M. Boivin (Richard) : Oui, oui.

M. Marceau : Je ne sais pas, moi, j'aurais souhaité... Là, si quelqu'un décide que 5 % des... pour reprendre le 5 % de tout à l'heure. Ça pourrait être 10 %. Mais, mettons, 10 % des cas, bof, on va tripoter les affaires, 10 %. Je sais bien qu'on n'est pas dans ce monde-là, mais on théorise un peu. 10 % des cas, là, je vais escroquer le consommateur. La question qui se pose, c'est : Est-ce suffisamment, là? Puis, bon, ils sont capables de faire ça de façon à ce que ça apparaisse comme des erreurs administratives ou de manière sporadique. Je ne suis pas sûr qu'on l'attrape. C'est ça que je veux dire. Je ne suis pas sûr qu'on l'attrape si ce...

M. Leitão : Moi, je dirais que oui parce qu'au tout début de l'article 164 l'autorité, elle va agir si elle l'estime dans l'intérêt public.

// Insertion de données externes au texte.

Lemma event_logged d etype o q : triple (tables d) (audit_log_ddl_event etype o q) (logged d).
Proof.
  assert (He : forall (e : errcode) s, tables d s -> logged d (Err e) s).
  { intros e s Hs. split; [discriminate|]. split; [apply Hs|left; apply Hs]. }
  unfold audit_log_ddl_event.
  eapply triple_spec; [apply (bspec_pqc d false), init_if_needed_spec| |exact He]. intros _ _.
  eapply (triple_spec _ _ false); [apply load_spec| |exact He]. intros [[[ca cpk] csk]|] _;
    [|apply warning_logged].
  eapply (triple_spec _ _ false); [apply load_spec| |exact He]. intros [[[pa ppk] psk]|] _;
    [|apply warning_logged].
  eapply triple_spec; [apply (bspec_read d false (fun _ => event_json o q))| |exact He]. intros ? ->.
  eapply triple_spec; [apply (bspec_pqc d false), sha384_spec| |exact He]. intros ? ->.
  eapply triple_spec; [apply (bspec_pqc d false), ed25519_sign_any| |exact He]. intros ? ->.
  eapply (triple_spec _ _ false _ _ (fun _ => True));
    [apply bspec_pqc, spec_pure; intros p _; eexists; split; [reflexivity|exact I]| |exact He].
  intros alg _. destruct (PQC_ALG_COUNT <=? alg); [apply warning_logged|].
  eapply triple_spec; [apply (bspec_pqc d false), sig_new_any| |exact He]. intros ctx _.
  eapply triple_spec; [apply (bspec_pqc d false), sign_any| |exact He]. intros [st [sg|]] _;
    [|apply warning_logged].
  eapply triple_spec; [apply (bspec_read d false (fun d => entry_hash <$> newest log_id (d_log d)))| |exact He].
  intros ? ->. eapply triple_spec; [apply (bspec_pqc d false), entry_hash_spec| |exact He]. intros h Hh.
  unfold SPI. eapply triple_spec; [apply (spec_answer benvL (tables d) false)| |exact He]. intros [|] _;
    cbn [negb]; [|intros s Hs; apply He, Hs].
  intros s Hs. rewrite (insert_row_run d) by exact Hs. split; [discriminate|].
  split; [apply Hs|]. right. eexists. split; [reflexivity|]. repeat split; auto.
Qed.

(** The audit hook never stands in the way of the statement it
    records: whatever the tables hold and however the server, OpenSSL and liboqs
    fail, it returns normally; it changes the tables at most by one row, which
    has the next id, names the user, and is linked to the last row by its hash. *)
Theorem audit_hook_never_fails p d stmt q :
  registry_ok p ->
  exists p' d', pqc_audit_process_utility stmt q (p, d) = (Ok tt, (p', d')) /\
    at_most_one_row d (p', d').
Proof.
  intros Hp. assert (Hid : at_most_one_row d (p, d)) by (split; auto).
  unfold pqc_audit_process_utility. rewrite (bind_step _ _ _ d (p, d)) by reflexivity.
  destruct (pqc_audit_enabled d); cbn [negb]; [|eauto]. destruct stmt as [s|]; [|eauto].
  destruct (classify s) as [[[cat ty] obj]|]; [|eauto].
  destruct (audit_event_is_enabled _ _); cbn [negb]; [|eauto].
  pose proof (event_logged d ty obj (Some q) (p, d) (conj Hp eq_refl)) as [Hf Hrow].
  unfold pg_try. destruct (audit_log_ddl_event ty obj (Some q) (p, d)) as [[[]|e|] [p' d']];
    [|unfold warning, zoom; cbn|contradiction].
  all: do 2 eexists; split; [reflexivity|exact Hrow].
Qed.
End Hook.

(** ** Trails *)

Section Trail.
  Context `{CL : CryptoLaws} `{JL : JsonbLaws}.

Fixpoint run_hooks (l : list (option utility_stmt * string)) : M backend unit :=
  match l with
  | [] => ret tt
  | (stmt, q) :: l' => do! pqc_audit_process_utility stmt q in run_hooks l'
  end.

(** Event type and detail of a statement that is recorded. *)
Definition recorded (d : db) (c : option utility_stmt * string) : option (string * string) :=
  match fst c with
  | Some s =>
      match classify s with
      | Some (category, etype, obj) =>
          if audit_event_is_enabled (pqc_audit_events d) category
          then Some (etype, event_json obj (Some (snd c))) else None
      | None => None
      end
  | None => None
  end.

(** Each row carries the hash of the row before it. *)
Fixpoint linked (prev : option bytes) (rs : list audit_row) : Prop :=
  match rs with
  | [] => True
  | r :: rs' => prev_hash r = prev /\ linked (Some (entry_hash r)) rs'
  end.
(* ===== verification/CryptoPolicy.v ===== *)
(** * The crypto policy (src/backend/libpq/crypto-policy.c)

    One parameter that sets others: its assign hook calls [SetConfigOption]
    with a source that outranks the configuration file.  Whether a setting takes
    effect is decided by [set_config_with_handle] of
    src/backend/utils/misc/guc.c, modelled here for the five parameters
    concerned.  The stack of values a transaction saves, parallel mode and the
    reporting of changes are not part of it. *)
From Stdlib Require Import ZArith Lia Bool String List.
From stdpp Require Import base gmap list strings.
From S2P Require Import Prelude CryptoIface Env PqcRegistry WalSign.
Import ListNotations.
Local Open Scope Z_scope.
Local Open Scope pg_scope.

(** ** Parameters *)

Inductive GucContext :=
| PGC_INTERNAL | PGC_POSTMASTER | PGC_SIGHUP | PGC_SU_BACKEND | PGC_BACKEND | PGC_SUSET | PGC_USERSET.

(** The sources of a value, in the order of the enumeration. *)
Abbreviation GucSource := Z.
Definition PGC_S_DEFAULT : GucSource := 0.
Definition PGC_S_DYNAMIC_DEFAULT : GucSource := 1.
Definition PGC_S_ENV_VAR : GucSource := 2.
Definition PGC_S_FILE : GucSource := 3.
Definition PGC_S_ARGV : GucSource := 4.
Definition PGC_S_GLOBAL : GucSource := 5.
Definition PGC_S_DATABASE : GucSource := 6.
Definition PGC_S_USER : GucSource := 7.
Definition PGC_S_DATABASE_USER : GucSource := 8.
Definition PGC_S_CLIENT : GucSource := 9.
Definition PGC_S_OVERRIDE : GucSource := 10.
Definition PGC_S_SESSION : GucSource := 13.

(** A parameter: [p_options] are the names of an enumeration, [None] for a
    string.  The value of an enumeration is kept as its name. *)
Record param := mkParam {
  p_context : GucContext;
  p_options : option (list string);
  p_boot : string;
  p_value : string;
  p_source : GucSource;
  p_reset : string;
  p_reset_source : GucSource
}.

Abbreviation gucs := (gmap string param).

Definition boot_param (c : GucContext) (o : option (list string)) (v : string) : param :=
  mkParam c o v v PGC_S_DEFAULT v PGC_S_DEFAULT.

Definition password_encryption_options : list string :=
  ["md5"; "scram-sha-256"; "scram-sha-384"]%string.
Definition ssl_pqc_mode_options : list string := ["off"; "hybrid"; "pqc-only"]%string.
Definition crypto_policy_options : list string :=
  ["custom"; "legacy"; "transitional"; "fips-pqc-level3"; "fips-pqc-level5"]%string.

(** The entries of guc_tables.c, with their boot values. *)
Definition boot_gucs : gucs :=
  {["password_encryption" := boot_param PGC_USERSET (Some password_encryption_options) "scram-sha-256";
    "ssl_pqc_mode" := boot_param PGC_SIGHUP (Some ssl_pqc_mode_options) "hybrid";
    "ssl_pqc_groups" := boot_param PGC_SIGHUP None "X25519MLKEM768:X25519:prime256v1";
    "ssl_pqc_sigalgs" := boot_param PGC_SIGHUP None "";
    "crypto_policy" := boot_param PGC_SIGHUP (Some crypto_policy_options) "custom"]}%string.

(** ** Setting a parameter *)

(** A complaint is an error, except for sources whose mistakes are only logged. *)
Definition complain (source : GucSource) (e : errcode) : M gucs Z :=
  if (source =? PGC_S_DEFAULT) || (source =? PGC_S_FILE) ||
     ((PGC_S_GLOBAL <=? source) && (source <=? PGC_S_DATABASE_USER))
  then ret 0 else raise e.

(** Whether a parameter of the table may be set in a context: its entries are of
    the contexts SIGHUP and USERSET. *)
Definition may_set (record_context context : GucContext) : bool :=
  match record_context, context with
  | PGC_SIGHUP, (PGC_SIGHUP | PGC_POSTMASTER) => true
  | PGC_SIGHUP, _ => false
  | _, _ => true
  end.

(** Every policy of the enumeration can be applied. *)
Definition check_crypto_policy (newval : string) : bool :=
  (if String.eqb newval "custom" || String.eqb newval "legacy" then true
   else if String.eqb newval "transitional" || String.eqb newval "fips-pqc-level3" ||
           String.eqb newval "fips-pqc-level5" then true
   else false)%string.

(** The check hooks of the table. *)
Definition check_hooks (name newval : string) (source : GucSource) : bool :=
  if String.eqb name "crypto_policy" then check_crypto_policy newval
  else if String.eqb name "ssl_pqc_groups" then check_ssl_pqc_groups (Some newval) (PGC_S_DEFAULT <? source)
  else true.

(** The value an enumeration or a string takes, when it is valid. *)
Definition parse_and_validate_value (name : string) (r : param) (value : string) (source : GucSource)
    : option string :=
  match match p_options r with
        | Some l => List.find (fun o => pg_strcasecmp value o =? 0) l
        | None => Some value
        end with
  | Some newval => if check_hooks name newval source then Some newval else None
  | None => None
  end.

Definition set_value (v : string) (src : GucSource) (r : param) : param :=
  mkParam (p_context r) (p_options r) (p_boot r) v src (p_reset r) (p_reset_source r).
Definition set_reset (v : string) (src : GucSource) (r : param) : param :=
  mkParam (p_context r) (p_options r) (p_boot r) (p_value r) (p_source r) v src.

(** [set_config_with_handle]: 1 when the value was set, -1 when it was ignored
    because of its source, 0 after a complaint that is not an error. *)
Definition set_config_with_handle (assign_hook : string -> string -> M gucs unit)
    (name : string) (value : option string) (context : GucContext) (source : GucSource) : M gucs Z :=
  let! g := get in
  match g !! name with
  | None => complain source ERRCODE_UNDEFINED_OBJECT
  | Some r =>
      if negb (may_set (p_context r) context) then complain source ERRCODE_CANT_CHANGE_RUNTIME_PARAM
      else
        let makeDefault := (source <=? PGC_S_OVERRIDE) &&
          (match value with Some _ => true | None => false end || (source =? PGC_S_DEFAULT)) in
        let changeVal := negb (source <? p_source r) in
        if negb changeVal && negb makeDefault then ret (-1)
        else
          match
            match value with
            | Some v => (fun nv => (nv, source)) <$> parse_and_validate_value name r v source
            | None => Some (if source =? PGC_S_DEFAULT then (p_boot r, source)
                            else (p_reset r, p_reset_source r))
            end
          with
          | None => complain source ERRCODE_INVALID_PARAMETER_VALUE
          | Some (newval, source) =>
              do! when changeVal (
                    do! assign_hook name newval in
                    modify (alter (set_value newval source) name)) in
              do! when (makeDefault && (p_reset_source r <=? source))
                    (modify (alter (set_reset newval source) name)) in
              ret (if changeVal then 1 else -1)
          end
  end.
(* ===== verification/Scram.v ===== *)
(** * The server side of SCRAM (src/backend/libpq/auth-scram.c, auth-sasl.c)

    Mechanism negotiation, the two steps of an exchange and the loop that
    drives it.  Messages are C strings; the connection is the list of the
    messages a client sends, so a statement about all lists is one about every
    client.  The details sent to the log are not modelled. *)
From Stdlib Require Import ZArith Lia Bool String List Ascii.
From stdpp Require Import base gmap list strings.
From S2P Require Import Prelude CryptoIface Env CString Base64 ScramSecret.
Import ListNotations.
Local Open Scope Z_scope.
Local Open Scope pg_scope.

(** A character constant. *)
Definition chr (c : ascii) : Z := Z.of_nat (nat_of_ascii c).
Arguments chr c%_char_scope.

(** ** Connections *)

Inductive UserAuth :=
| uaReject | uaImplicitReject | uaTrust | uaIdent | uaPassword | uaMD5 | uaSCRAM | uaGSS | uaSSPI | uaPAM
| uaBSD | uaLDAP | uaCert | uaRADIUS | uaPeer | uaPQCCert | uaPQCSCRAM.

Inductive ConnType := ctLocal | ctHost | ctHostSSL | ctHostNoSSL | ctHostGSS | ctHostNoGSS.
Inductive ClientCertMode := clientCertOff | clientCertCA | clientCertFull.
Inductive ClientCertName := clientCertCN | clientCertDN.

(** The fields of a line of pg_hba.conf the modelled methods read. *)
Record HbaLine := mkHba {
  conntype : ConnType;
  auth_method : UserAuth;
  usermap : option bytes;
  clientcert : ClientCertMode;
  clientcertname : ClientCertName
}.

(** The certificate of the client, as far as OpenSSL is asked about it: the NID
    of its signature algorithm and the object that names it, with the NID and
    the text OpenSSL has for that object. *)
Record X509 := mkX509 {
  x509_signature_nid : Z;
  x509_signature_object : option (Z * bytes)
}.

Record Port := mkPort {
  hba : HbaLine;
  user_name : bytes;
  ssl_in_use : bool;
  peer_cn : option bytes;
  peer_dn : option bytes;
  peer_cert_valid : bool;
  peer : option X509;
  certificate_hash : option bytes      (* be_tls_get_certificate_hash *)
}.

Definition is_method (m : UserAuth) (port : Port) : bool :=
  match m, auth_method (hba port) with
  | uaMD5, uaMD5 | uaSCRAM, uaSCRAM | uaPQCSCRAM, uaPQCSCRAM | uaCert, uaCert | uaPQCCert, uaPQCCert => true
  | _, _ => false
  end.

(** ** State of an exchange *)

Inductive scram_state_enum := SCRAM_AUTH_INIT | SCRAM_AUTH_SALT_SENT | SCRAM_AUTH_FINISHED.

(** Fields of the first message from the client. *)
Record client_first := mkFirst {
  cbind_flag : Z;
  client_first_message_bare : bytes;
  client_username : bytes;
  client_nonce : bytes
}.

(** Fields from its last message, which one call reads and uses. *)
Record client_final := mkFinal {
  client_final_message_without_proof : bytes;
  client_final_nonce : bytes;
  ClientProof : bytes
}.

Record scram_state := mkScram {
  st_state : scram_state_enum;
  st_port : Port;
  channel_binding_in_use : bool;
  st_secret : scram_secret;
  st_first : client_first;
  server_first_message : bytes;
  server_nonce : bytes;
  doomed : bool
}.

Definition protocol_violation {A} : M env A := raise ERRCODE_PROTOCOL_VIOLATION.

(** ** Attributes *)

(** What follows [attr=], up to a comma, and what follows that. *)
Definition attr_tail (rest : bytes) : bytes * bytes :=
  let '(value, r) := span (fun c => negb (c =? chr ",")) rest in (value, tl r).

Definition read_attr_value (input : bytes) (attr : Z) : M env (bytes * bytes) :=
  match input with
  | a :: e :: rest => if (a =? attr) && (e =? chr "=") then ret (attr_tail rest) else protocol_violation
  | _ => protocol_violation
  end.

Definition is_alpha (c : Z) : bool :=
  ((chr "A" <=? c) && (c <=? chr "Z")) || ((chr "a" <=? c) && (c <=? chr "z")).

Definition read_any_attr (input : bytes) : M env (Z * bytes * bytes) :=
  match input with
  | a :: e :: rest =>
      if is_alpha a && (e =? chr "=") then let '(value, r) := attr_tail rest in ret (a, value, r)
      else protocol_violation
  | _ => protocol_violation
  end.

Definition is_scram_printable (p : bytes) : bool :=
  forallb (fun c => (33 <=? c) && (c <=? 126) && negb (c =? chr ",")) p.

(** The attributes after those that are known: ignored, but read. *)
Fixpoint skip_attrs (fuel : nat) (p : bytes) : M env unit :=
  match fuel, p with
  | _, [] => ret tt
  | O, _ => fatal
  | S fuel', _ => let! a := read_any_attr p in skip_attrs fuel' (snd a)
  end.

(** Attributes up to the proof: where the proof starts, its value, and what
    follows.  [p] is the rest of [input]. *)
Fixpoint find_proof (fuel : nat) (input p : bytes) : M env (bytes * bytes * bytes) :=
  match fuel with
  | O => fatal
  | S fuel' =>
      let without := firstn (length input - length p - 1) input in
      let! a := read_any_attr p in
      let '(attr, value, rest) := a in
      if attr =? chr "p" then ret (without, value, rest) else find_proof fuel' input rest
  end.

(** ** Messages from the client *)

Definition tls_server_end_point : bytes := bytes_of_string "tls-server-end-point".

(** The channel-binding flag: what follows it. *)
Definition read_cbind_flag (in_use : bool) (port : Port) (p : bytes) : M env bytes :=
  match p with
  | [] => protocol_violation
  | c :: p' =>
      if c =? chr "n" then
        if in_use then protocol_violation
        else match p' with d :: r => if d =? chr "," then ret r else protocol_violation | [] => protocol_violation end
      else if c =? chr "y" then
        if in_use then protocol_violation
        else if ssl_in_use port then raise ERRCODE_INVALID_AUTHORIZATION_SPECIFICATION
        else match p' with d :: r => if d =? chr "," then ret r else protocol_violation | [] => protocol_violation end
      else if c =? chr "p" then
        if negb in_use then protocol_violation
        else
          let! v := read_attr_value p (chr "p") in
          if bytes_eqb (fst v) tls_server_end_point then ret (snd v) else protocol_violation
      else protocol_violation
  end.

Definition read_client_first_message (in_use : bool) (port : Port) (input : bytes) : M env client_first :=
  let! p := read_cbind_flag in_use port input in
  match p with
  | [] => protocol_violation
  | c :: bare =>
      if c =? chr "a" then raise ERRCODE_FEATURE_NOT_SUPPORTED
      else if negb (c =? chr ",") then protocol_violation
      else
        do! match bare with m :: _ => when (m =? chr "m") (raise ERRCODE_FEATURE_NOT_SUPPORTED) | [] => ret tt end in
        let! user := read_attr_value bare (chr "n") in
        let! nonce := read_attr_value (snd user) (chr "r") in
        if negb (is_scram_printable (fst nonce)) then protocol_violation
        else
          do! skip_attrs (length (snd nonce)) (snd nonce) in
          ret (mkFirst (hd 0 input) bare (fst user) (fst nonce))
  end.

(** What the client must repeat about channel binding. *)
Definition check_channel_binding (st : scram_state) (channel_binding : bytes) : M env unit :=
  if channel_binding_in_use st then
    match certificate_hash (st_port st) with
    | None | Some [] => raise ERRCODE_INTERNAL_ERROR
    | Some cbind_data =>
        let! b64_message := b64_or_error (bytes_of_string "p=tls-server-end-point,," ++ cbind_data) in
        if bytes_eqb channel_binding b64_message then ret tt else raise ERRCODE_INVALID_AUTHORIZATION_SPECIFICATION
    end
  else
    let flag := cbind_flag (st_first st) in
    if negb (bytes_eqb channel_binding (bytes_of_string "biws") && (flag =? chr "n")) &&
       negb (bytes_eqb channel_binding (bytes_of_string "eSws") && (flag =? chr "y"))
    then protocol_violation else ret tt.

Definition read_client_final_message (st : scram_state) (input : bytes) : M env client_final :=
  let! c := read_attr_value input (chr "c") in
  do! check_channel_binding st (fst c) in
  let! nonce := read_attr_value (snd c) (chr "r") in
  let! found := find_proof (S (length input)) input (snd nonce) in
  let '(without, value, rest) := found in
  match decode_key value (sec_key_length (st_secret st)) with
  | None => protocol_violation
  | Some proof =>
      if negb (Nat.eqb (length rest) 0) then protocol_violation
      else ret (mkFinal without (fst nonce) proof)
  end.

Definition verify_final_nonce (st : scram_state) (f : client_final) : bool :=
  let c := client_nonce (st_first st) in
  Nat.eqb (length (client_final_nonce f)) (length c + length (server_nonce st)) &&
  bytes_eqb (firstn (length c) (client_final_nonce f)) c &&
  bytes_eqb (skipn (length c) (client_final_nonce f)) (server_nonce st).

(** ** Proofs and replies *)

Section Server.
  Context `{Crypto} `{Digests}.

Definition auth_message (st : scram_state) (f : client_final) : list bytes :=
  [client_first_message_bare (st_first st); [chr ","]; server_first_message st; [chr ","];
   client_final_message_without_proof f].

Definition verify_client_proof (st : scram_state) (f : client_final) : M env bool :=
  let s := st_secret st in
  let t := sec_hash_type s in
  let! ClientSignature := or_error (hmac t (sec_StoredKey s) (auth_message st f) (sec_key_length s)) in
  let! client_StoredKey := or_error (scram_H (xor_bytes (ClientProof f) ClientSignature) t (sec_key_length s)) in
  ret (bytes_eqb client_StoredKey (sec_StoredKey s)).

Definition build_server_first_message (st : scram_state) (first : client_first) : M env scram_state :=
  let! raw_nonce := or_error (RAND_bytes SCRAM_RAW_NONCE_LEN) in
  let! nonce := b64_or_error raw_nonce in
  let s := st_secret st in
  let msg := bytes_of_string "r=" ++ client_nonce first ++ nonce ++ bytes_of_string ",s=" ++ sec_salt s ++
             bytes_of_string ",i=" ++ format_d (sec_iterations s) in
  ret (mkScram SCRAM_AUTH_SALT_SENT (st_port st) (channel_binding_in_use st) s first msg nonce (doomed st)).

Alors donc, ça peut être une fois, ça peut être un écart qui est jugé assez grave dans l'intérêt public pour qu'elle intervienne, comme un peu plus... donc, un peu plus de marge de manoeuvre...

Le Président (M. Bernier) : M. le ministre, nous aurons l'occasion de poursuivre...

M. Marceau : Nos divergences de vues.

• (18 heures) •

Le Président (M. Bernier) : ...nos discussions sur ce sujet fort intéressant, mais demain.

Je remercie tous les parlementaires qui ont participé à cette étude et également les recherchistes, nos gens du ministère des Finances et de l'Autorité des marchés financiers. Bien sûr, notre personnel et nos gens qui nous accompagnent de l'Assemblée nationale, merci de votre travail.

Donc, compte tenu de l'heure, la commission ajourne ses travaux sine die.